9 thoughts on “Users = Customers

  1. “Audience” is another term, particularly for presentations like websites, where you’re trying to entice people in, and attend to your message.
    I’m comfortable being a “consumer” or “user” for some services during the day, and “creator” for other services during the day… I think some of the objectors may believe that one person fits only one label, in every part of their life.
    jd/adobe

  2. Playing the role of curmudgeon here: Do we really have to make software terms politically correct?
    A: “I’m going to build a GUI for that widget.”
    B: “A what?! They’re not Users, they’re Customers!”
    A: “Okay, fine. I’ll build a GCI: Graphical Customer Interface.”
    B: “Graphical? So rude. What about vision-impaired customers who can’t see your graphics?”
    A: “Alright. Vision-Centric Customer Interface.”
    B: “Interface? That’s so impersonal. We’re not machines.”
    A: “Fine. Vision-Centric Customer-to-Computer Interaction Facility.”
    B: “Doesn’t exactly roll off the tongue, does it?”
    A: “Nope. I’ll just go build the VC3IF now.”
    B: “Acronyms are so impersonal… don’t dehumanize me like that.”
    A: *sigh*

  3. I actually prefer the term user because customer sounds sterile and business like to me :D I guess we all have preferences… but in the end the way the company interacts with the users/customers/beings/entities tells the customer/user/person/cryptologist where they really stand – and at that point in time they turn into fans or whiners :)

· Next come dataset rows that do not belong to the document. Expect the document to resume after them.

(** X1. The three keys popped by name are required: the first one missing
    raises KeyError naming it.  Without [heuristic] the dict is left as it
    was; without [experiment_type] or [failure_model] the renames made so
    far stay in the dict. *)
Theorem X1_required_keys l et st d :
  st_heap st !! l = Some d →
  (d !! "heuristic" = None →
   extract_parameters l et st = (Raise (KeyError (PStr "heuristic")), st))
  ∧ (∀ hv, d !! "heuristic" = Some hv → d !! "experiment_type" = None →
       ∃ st', extract_parameters l et st = (Raise (KeyError (PStr "experiment_type")), st')
              ∧ st_heap st' = <[l:=<["const_alg":=hv]> (delete "heuristic" d)]> (st_heap st))
  ∧ (∀ hv ev, d !! "heuristic" = Some hv → d !! "experiment_type" = Some ev →
       d !! "failure_model" = None →
       ∃ st', extract_parameters l et st = (Raise (KeyError (PStr "failure_model")), st')
              ∧ st_heap st'
                = <[l:=<["exp_type":=ev]>
                         (delete "experiment_type"
                            (<["const_alg":=hv]> (delete "heuristic" d)))]> (st_heap st)).
Proof.
  intros Hl. split_and!.
  - by apply extract_parameters_no_heuristic.
  - intros hv Hh He.
    destruct (extract_parameters_computes l et st d Hl) as (st' & Hrun & Hheap & _).
    unfold normal_form in Hrun, Hheap. rewrite Hh in Hrun, Hheap.
    rewrite lookup_insert_ne, lookup_delete_ne, He in Hrun, Hheap by done.
    by exists st'.
  - intros hv ev Hh He Hf.
    destruct (extract_parameters_computes l et st d Hl) as (st' & Hrun & Hheap & _).
    unfold normal_form in Hrun, Hheap. rewrite Hh in Hrun, Hheap.
    rewrite lookup_insert_ne, lookup_delete_ne, He in Hrun, Hheap by done.
    rewrite lookup_insert_ne, lookup_delete_ne, lookup_insert_ne, lookup_delete_ne, Hf
      in Hrun, Hheap by done.
    by exists st'.
Qed.

(** X1 at work on the empty dict and on the worked example without its
    [failure_model]. *)
Lemma X1_witness :
  extract_parameters 1%positive (PStr "mininet") (at_cell ∅)
  = (Raise (KeyError (PStr "heuristic")), at_cell ∅)
  ∧ ∃ st', extract_parameters 1%positive (PStr "mininet")
             (at_cell (delete "failure_model" raw_example))
           = (Raise (KeyError (PStr "failure_model")), st').
Proof.
  split.
  - apply (X1_required_keys 1%positive (PStr "mininet") (at_cell ∅) ∅ (at_cell_lookup ∅)).
    reflexivity.
  - destruct (X1_required_keys 1%positive (PStr "mininet")
                (at_cell (delete "failure_model" raw_example)) _ (at_cell_lookup _))
      as (_ & _ & H).
    destruct (H (PStr "steiner") (PStr "mininet")) as (st' & Hrun & _);
      [vm_compute; reflexivity..|].
    by exists st'.
Defined.

Lemma normal_form_fprob h l ty d hv ev f :
  fprob_ready d hv ev f →
  normal_form h l ty d
  = match norm_topo h l (with_fprob d hv ev f) with
    | (Raise e, d4) => (Raise e, d4)
    | (Return _, d4) => norm_dispatch h l ty (drop_nulls d4)
    end.
Proof.
  intros (Hh & He & s & c & Hf & Hc & Hfl). unfold normal_form. rewrite Hh.
  rewrite lookup_insert_ne, lookup_delete_ne, He by done.
  rewrite lookup_insert_ne, lookup_delete_ne, lookup_insert_ne, lookup_delete_ne, Hf by done.
  by rewrite Hc, Hfl.
Qed.

Lemma with_fprob_other d hv ev f k :
  k ≠ "fprob" → k ≠ "failure_model" → k ≠ "exp_type" → k ≠ "experiment_type" →
  k ≠ "const_alg" → k ≠ "heuristic" →
  with_fprob d hv ev f !! k = d !! k.
Proof. intros. unfold with_fprob. by simplify_map_eq. Qed.

Lemma norm_topo_fails h l d tv e :
  d !! "topo" = Some tv →
  (∀ l2, tv = PDict l2 → is_Some (<[l:=d]> h !! l2)) →
  topo_failure tv = Some e →
  fst (norm_topo h l d) = Raise e.
Proof.
  intros Ht Hd Hfail. unfold norm_topo. rewrite Ht.
  destruct tv as [| | | |t|vs|l2|]; cbn in Hfail; try discriminate Hfail;
    cbn [is_basestring]; try (injection Hfail as <-; reflexivity).
  - unfold getitem_outcome. cbn [py_getitem].
    destruct (seq_index vs 1) as [v|]; cbn.
    + destruct (is_basestring v); [discriminate|]. by injection Hfail as <-.
    + by injection Hfail as <-.
  - injection Hfail as <-. destruct (Hd l2 eq_refl) as [d2 Hd2].
    unfold getitem_outcome. cbn [py_getitem]. unfold bind, load. cbn. by rewrite Hd2.
Qed.

Lemma norm_topo_ok h l d tv t :
  d !! "topo" = Some tv →
  topo_name tv = Some t →
  norm_topo h l d = (Return tt, <["topo":=PStr t]> d).
Proof.
  intros Ht Hn. unfold norm_topo. rewrite Ht.
  destruct tv as [| | | |t'|vs| |]; try discriminate Hn; cbn [is_basestring].
  - injection Hn as ->. by rewrite insert_id.
  - cbn [topo_name] in Hn. unfold getitem_outcome. cbn [py_getitem].
    destruct (seq_index vs 1) as [[| | | |t'| | |]|]; try discriminate Hn.
    by injection Hn as ->.
Qed.

(** X2. Once the three renamed keys are in order, a [topo] that is missing
    raises KeyError, and one that does not reduce to a string raises as
    [topo_failure] says: IndexError for a sequence with fewer than two
    elements, AssertionError for a second element that is not a string,
    TypeError for a number, boolean or null, KeyError for a dict. *)
Theorem X2_topo_failures l et st d hv ev f :
  st_heap st !! l = Some d →
  fprob_ready d hv ev f →
  (d !! "topo" = None → fst (extract_parameters l et st) = Raise (KeyError (PStr "topo")))
  ∧ (∀ tv e, d !! "topo" = Some tv →
        (∀ l2, tv = PDict l2 → is_Some (st_heap st !! l2)) →
        topo_failure tv = Some e →
        fst (extract_parameters l et st) = Raise e).
Proof.
  intros Hl Hready.
  destruct (extract_parameters_computes l et st d Hl) as (st' & Hrun & _).
  rewrite (normal_form_fprob _ _ _ _ _ _ _ Hready) in Hrun. rewrite Hrun. cbn [fst].
  split.
  - intros Ht. unfold norm_topo. by rewrite with_fprob_other, Ht.
  - intros tv e Ht Hd Hfail.
    assert (Hfst : fst (norm_topo (st_heap st) l (with_fprob d hv ev f)) = Raise e).
    { apply (norm_topo_fails _ _ _ tv); [by rewrite with_fprob_other| |done].
      intros l2 -> . destruct (decide (l2 = l)) as [->|].
      - rewrite lookup_insert_eq. by eexists.
      - rewrite lookup_insert_ne by done. by apply Hd. }
    destruct (norm_topo (st_heap st) l (with_fprob d hv ev f)) as [[[]|e'] d4];
      cbn in Hfst; [discriminate|]. by injection Hfst as ->.
Qed.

  4. I’d much rather be called a customer than a user. However, on Southwest, they thank me for being a customer and I feel like they should be saying “passenger.” I remember once when a former IRS director said they were going to improve “customer service” and the outrage it caused among taxpayers who resented the notion of being called “a customer” of the IRS.

  5. First of all, I think Mark got a point: It is not always helpful, trying to change more or less accepted terminology just to be politically correct.
    And Nick, You are right: It really is important, to address the people who use the software or service correctly.
    BUT: The word customer would not include trial users. And it does not really include people who use software in a company they work with, because they did not buy the software or service, they just use or consume it. User is just the more general term (you have to acknowledge that there is a lot of free software out there, who could by definition not have customers).
    So at the end of the day, for me there still is no better fitting word than user.

  6. I think the term “user” is fine if all the software is being used for the sheer pleasure of using it — if it’s not part of some greater goal.
    But is that ever the case? If you see someone with FeedDemon open on his screen, and you ask him what he’s doing, is he going to reply “I’m using FeedDemon”? I hope not! Instead, he’ll say that he’s reading blogs. So he’s a reader, not a user.
    Writing “user” instead of a more descriptive term such as “photographer,” “subscriber,” or “listener” is just laziness in my opinion. The consequences are not unlike those of calling a variable “x” or a function “doStuff().”

  7. “User” describes the relationship between the person and the software; “customer” between the person and the company. I prefer “user”.

  8. It’s kind of hard to make some terms fit in some places. I try to use “people” as much as I can, though that often requires some additional writing and becomes longer. As mentioned above, “user” implies a relationship between the person and software.
    “People” seems to work well as it doesn’t distinguish between customers and non-customers.
    e.g. The new super-widget makes globerflasting easier than ever for people.
    I’ll use whatever fits well or sounds good though.
    Just my $0.02.

  9. We stopped using Users a few years back as it sounds impersonal. A ‘user’ is someone who just ‘uses’ your products, it even hints at someone who you don’t care about, even possibly someone abusing your hard work … ‘you user’ is British Slang for someone who uses people for their own benefit when it suits them; a ‘customer’ is someone you have a relationship with, someone who has purchased or engaged with you on some level.
    Our customers certainly prefer being referred to as such and not as a ‘user’.